Track configuration value origins and modification history through YAML parsing
Project description
herrkunft
From German "Herkunft" (origin, provenance)
Track configuration value origins and modification history through YAML parsing with modern Python best practices.
Overview
herrkunft is a standalone library extracted from esm_tools that provides transparent provenance tracking for configuration values loaded from YAML files. It tracks:
- Where each value came from (file path, line number, column)

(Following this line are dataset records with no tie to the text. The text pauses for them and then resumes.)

(* ===== verification/CanActor.v ===== *)
(** * robot-hal-runtime: the CAN channel actor

    Models crates/robot-hal-runtime/src/can_actor.rs: the worker thread that owns one
    native CAN channel and serves every session attached to it.  Reply channels,
    cleanup signals and termination flags are identified by numbers, and what is sent
    on them is the output of the operations.  [Instant]s are integers; within one
    iteration of the actor loop all readings of the clock are one value [now]. *)

From S2P Require Import Prelude Core Lifecycle CanTypes.

Definition MANAGEMENT_QUEUE_CAPACITY : Z := 64.
Definition CLEANUP_QUEUE_CAPACITY : Z := 64.
Definition MANAGEMENT_COMMAND_BUDGET : nat := 16.
Definition CLEANUP_COMMAND_BUDGET : nat := 16.
Definition MAX_PENDING_RECEIVES_PER_SESSION : Z := 1.
(** lib.rs: the builder clamps the ring capacities. *)
Definition MAX_RUNTIME_CAN_RX_CAPACITY : Z := 4096.
Definition MAX_RUNTIME_CAN_TX_CAPACITY : Z := 4096.
Definition HalRuntimeBuilder_can_rx_capacity (capacity : Z) : Z :=
  Z.min (Z.max capacity 1) MAX_RUNTIME_CAN_RX_CAPACITY.
Definition HalRuntimeBuilder_can_tx_capacity (capacity : Z) : Z :=
  Z.min (Z.max capacity 1) MAX_RUNTIME_CAN_TX_CAPACITY.

(** ** Data *)
Record ActorSessionSpec := mkActorSessionSpec {
  spec_session_id : SessionId;
  spec_owner_id : OwnerId;
  spec_config : CanOpenConfig;
  spec_filters : CanFilterSet;
  spec_activation : option LeaseToken;
  spec_cancelled : bool;
  spec_cleanup_done : Z;
}.
Record PendingReceive := mkPendingReceive {
  pr_max_frames : Z;
  pr_deadline : Z;
  pr_reply : Z;
}.
Record ActorSession := mkActorSession {
  as_owner_id : OwnerId;
  as_activation : option LeaseToken;
  as_cancelled : bool;
  as_cleanup_done : Z;
  as_filters : CanFilterSet;
  as_received : list ReceivedCanFrame;
  as_dropped : Z;
  as_receive_error : option HalError;
  as_pending_receive : option PendingReceive;
}.

Inductive CanCommand :=
  | AddSession (session : ActorSessionSpec) (reply : Z)
  | SendBatch (session_id : SessionId) (frames : list CanFrame) (reply : Z)
  | Receive (session_id : SessionId) (max_frames deadline : Z) (reply : Z)
  | ReplaceFilters (session_id : SessionId) (filters : CanFilterSet) (reply : Z)
  | BusStatus (session_id : SessionId) (reply : Z)
  | RemoveSession (session_id : SessionId) (cleanup_done : option Z) (reply : Z).

Inductive CanOutput :=
  | ReplyUnit (reply : Z) (r : HalResult unit)
  | ReplySend (reply : Z) (r : result CanBatchSendError unit)
  | ReplyFrames (reply : Z) (r : HalResult (list ReceivedCanFrame))
  | ReplyStatus (reply : Z) (r : HalResult CanBusStatus)
  | ReplyRemove (reply : Z) (last_session : bool) (r : HalResult unit)
  | CleanupDone (signal : Z)
  | Terminated (session_id : SessionId) (failed : bool).

(** ** Errors *)
Definition queue_full (operation : string) (capacity : Z) : HalError :=
  runtime_error "runtime.queue.full" Unavailable operation true
    ("the bounded CAN queue has reached its " +:+ to_string capacity +:+ "-item capacity").
Definition actor_unavailable (operation : string) : HalError :=
  runtime_error "runtime.actor.unavailable" Internal operation false
    "the CAN actor worker is unavailable".
Definition session_error (name operation : string) (resource_id : ResourceId) (message : string)
    : HalError :=
  HalError_with_resource_id (runtime_error name Conflict operation false message) resource_id.
Definition actor_session_closed (operation : string) (resource_id : ResourceId) : HalError :=
  session_error "runtime.session.closed" operation resource_id "the CAN session is closed".

Definition CanCommand_reject_unavailable (c : CanCommand) : list CanOutput :=
  match c with
  | AddSession session reply =>
      [CleanupDone (spec_cleanup_done session);
       ReplyUnit reply (Err (actor_unavailable "can.session"))]
  | ReplaceFilters _ _ reply => [ReplyUnit reply (Err (actor_unavailable "can.session"))]
  | RemoveSession _ cleanup_done reply =>
      option_list (CleanupDone <$> cleanup_done)
      ++ [ReplyRemove reply false (Err (actor_unavailable "can.close"))]
  | SendBatch _ _ reply =>
      [ReplySend reply (Err (CanBatchSendError_new (actor_unavailable "can.send_batch")))]
  | Receive _ _ _ reply => [ReplyFrames reply (Err (actor_unavailable "can.receive"))]
  | BusStatus _ reply => [ReplyStatus reply (Err (actor_unavailable "can.status"))]
  end.

(** ** Sessions: the receive ring *)
Definition new_session (owner_id : OwnerId) (filters : CanFilterSet)
    (activation : option LeaseToken) (cancelled : bool) (cleanup_done : Z) : ActorSession :=
  mkActorSession owner_id activation cancelled cleanup_done filters [] 0 None None.
Definition new_session_of (spec : ActorSessionSpec) : ActorSession :=
  new_session (spec_owner_id spec) (spec_filters spec) (spec_activation spec)
    (spec_cancelled spec) (spec_cleanup_done spec).

Definition set_ring (s : ActorSession) (received : list ReceivedCanFrame) (dropped : Z)
    : ActorSession :=
  mkActorSession (as_owner_id s) (as_activation s) (as_cancelled s) (as_cleanup_done s)
    (as_filters s) received dropped (as_receive_error s) (as_pending_receive s).
Definition set_receive_error (s : ActorSession) (e : option HalError) : ActorSession :=
  mkActorSession (as_owner_id s) (as_activation s) (as_cancelled s) (as_cleanup_done s)
    (as_filters s) (as_received s) (as_dropped s) e (as_pending_receive s).
Definition set_pending_receive (s : ActorSession) (p : option PendingReceive) : ActorSession :=
  mkActorSession (as_owner_id s) (as_activation s) (as_cancelled s) (as_cleanup_done s)
    (as_filters s) (as_received s) (as_dropped s) (as_receive_error s) p.
Definition set_filters (s : ActorSession) (f : CanFilterSet) : ActorSession :=
  mkActorSession (as_owner_id s) (as_activation s) (as_cancelled s) (as_cleanup_done s)
    f (as_received s) (as_dropped s) (as_receive_error s) (as_pending_receive s).

(** The body of [fan_out] for one session. *)
Definition offer (rx_capacity : Z) (frame : ReceivedCanFrame) (s : ActorSession) : ActorSession :=
  if negb (CanFilterSet_matches (as_filters s) (rcv_frame frame)) then s
  else
    let '(received, dropped) :=
      if len (as_received s) =? rx_capacity
      then (tail (as_received s), saturating_add u64_max (as_dropped s) 1)
      else (as_received s, as_dropped s) in
    set_ring s (received ++ [frame]) dropped.

(** [ErrorContext::new(..).expect(..)]; [lag_context_eq] shows it does not panic. *)
Definition lag_context (dropped : Z) : ErrorContext :=
  match ErrorContext_new [("dropped_count", to_string dropped)] with
  | Ok context => context
  | Err _ => ErrorContext_default
  end.
Definition lagged_error (dropped : Z) (resource_id : ResourceId) : HalError :=
  HalError_with_resource_id
    (HalError_with_context
       (runtime_error "can.receive.lagged" Unavailable "can.receive" true
          "the bounded CAN receive ring dropped oldest frames") (lag_context dropped))
    resource_id.

Definition take_receive_result (s : ActorSession) (max_frames : Z) (resource_id : ResourceId)
    : ActorSession * option (HalResult (list ReceivedCanFrame)) :=
  if 0 <? as_dropped s then
    (set_ring s (as_received s) 0, Some (Err (lagged_error (as_dropped s) resource_id)))
  else match as_receive_error s with
       | Some error =>
           (set_receive_error s None, Some (Err (HalError_with_resource_id error resource_id)))
       | None =>
           if len (as_received s) =? 0 then (s, None)
           else
             let count := Z.min max_frames (len (as_received s)) in
             (set_ring s (drop (Z.to_nat count) (as_received s)) (as_dropped s),
              Some (Ok (take (Z.to_nat count) (as_received s))))
       end.

(** The body of [service_pending_receives] for one session; [reply_closed] tells
    whether the requester is gone. *)
Definition service_session (now : Z) (reply_closed : Z → bool) (resource_id : ResourceId)
    (s : ActorSession) : ActorSession * list CanOutput :=
  match as_pending_receive s with
  | None => (s, [])
  | Some pending =>
      let s := set_pending_receive s None in
      if reply_closed (pr_reply pending) then (s, [])
      else
        let '(s', result) := take_receive_result s (pr_max_frames pending) resource_id in
        match result with
        | Some result => (s', [ReplyFrames (pr_reply pending) result])
        | None =>
            if pr_deadline pending <=? now then (s', [ReplyFrames (pr_reply pending) (Ok [])])
            else (set_pending_receive s' (Some pending), [])
        end
  end.

Definition sessions_outputs (f : ActorSession → list CanOutput)
    (sessions : gmap SessionId ActorSession) : list CanOutput :=
  map_to_list sessions ≫= λ '(_, s), f s.

Definition service_pending_receives (now : Z) (reply_closed : Z → bool)
    (resource_id : ResourceId) (sessions : gmap SessionId ActorSession)
    : gmap SessionId ActorSession * list CanOutput :=
  ((λ s, (service_session now reply_closed resource_id s).1) <$> sessions,
   sessions_outputs (λ s, (service_session now reply_closed resource_id s).2) sessions).

Definition fan_out (frame : ReceivedCanFrame) (sessions : gmap SessionId ActorSession)
    (rx_capacity : Z) (resource_id : ResourceId) (now : Z) (reply_closed : Z → bool)
    : gmap SessionId ActorSession * list CanOutput :=
  service_pending_receives now reply_closed resource_id (offer rx_capacity frame <$> sessions).

(** ** Configuration sharing *)
Definition expectation_mismatch (e : CanLinkExpectation) (a : CanActiveConfig) : bool :=
  is_some_and (λ v, bool_decide (v ≠ act_mode a)) (exp_mode e)
  || is_some_and (λ v, negb (v =? bitrate (act_nominal a))) (exp_nominal_bitrate e)
  || is_some_and (λ v, is_none_or (λ t, negb (bitrate t =? v)) (act_data a)) (exp_data_bitrate e)
  || is_some_and (λ v, negb (eqb v (act_listen_only a))) (exp_listen_only e)
  || is_some_and (λ v, negb (eqb v (act_loopback a))) (exp_loopback e).
Definition compatible_configuration (active : CanActiveConfig) (requested : CanOpenConfig)
    (resource_id : ResourceId) : HalResult unit :=
  let mismatch := match requested with
                  | Attach expectation => expectation_mismatch expectation active
                  | Configure _ => true
                  end in
  if mismatch then
    Err (HalError_with_resource_id
           (runtime_error "can.configuration.mismatch" Conflict "can.open" false
              "the requested CAN configuration is incompatible with the live shared actor")
           resource_id)
  else Ok ().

- When it was set or modified
- How conflicts were resolved using hierarchical categories
- What the complete modification history is
Perfect for scientific computing, workflow configuration, and any application where configuration traceability matters.
Features
- 🎯 Transparent Tracking: Values behave like normal Python types while tracking their provenance
- 📍 Precise Location: Track exact file, line, and column for every configuration value
- 🏗️ Hierarchical Resolution: Category-based conflict resolution (e.g., defaults < user < runtime)
- 🔄 Modification History: Complete audit trail of all changes to configuration values
- 🎨 Type-Safe: Full type hints and Pydantic validation throughout
- 📝 YAML Round-Trip: Preserve provenance as comments when writing YAML
- 🚀 Modern Python: Built with Pydantic 2.0, ruamel.yaml, and loguru
- 📓 Interactive Docs: Try it in Binder without installing anything
Try It Now
Launch interactive notebooks in your browser (no installation required):
Installation
pip install herrkunft
For development:
pip install herrkunft[dev]
Quick Start
from provenance import load_yaml
# Load a configuration file with provenance tracking
config = load_yaml("config.yaml", category="defaults")
# Access values normally
database_url = config["database"]["url"]
print(database_url) # postgresql://localhost/mydb
# Access provenance information
print(database_url.provenance.current.yaml_file) # config.yaml
print(database_url.provenance.current.line) # 15
print(database_url.provenance.current.column) # 8
Hierarchical Configuration
from provenance import ProvenanceLoader
# Set up hierarchy: defaults < user < production
loader = ProvenanceLoader()
# Load multiple configs with different priorities
defaults = loader.load("defaults.yaml", category="defaults")
user_config = loader.load("user.yaml", category="user")
prod_config = loader.load("production.yaml", category="production")
# Merge with automatic conflict resolution
from provenance import HierarchyManager
hierarchy = HierarchyManager(["defaults", "user", "production"])
final_config = hierarchy.merge(defaults, user_config, prod_config)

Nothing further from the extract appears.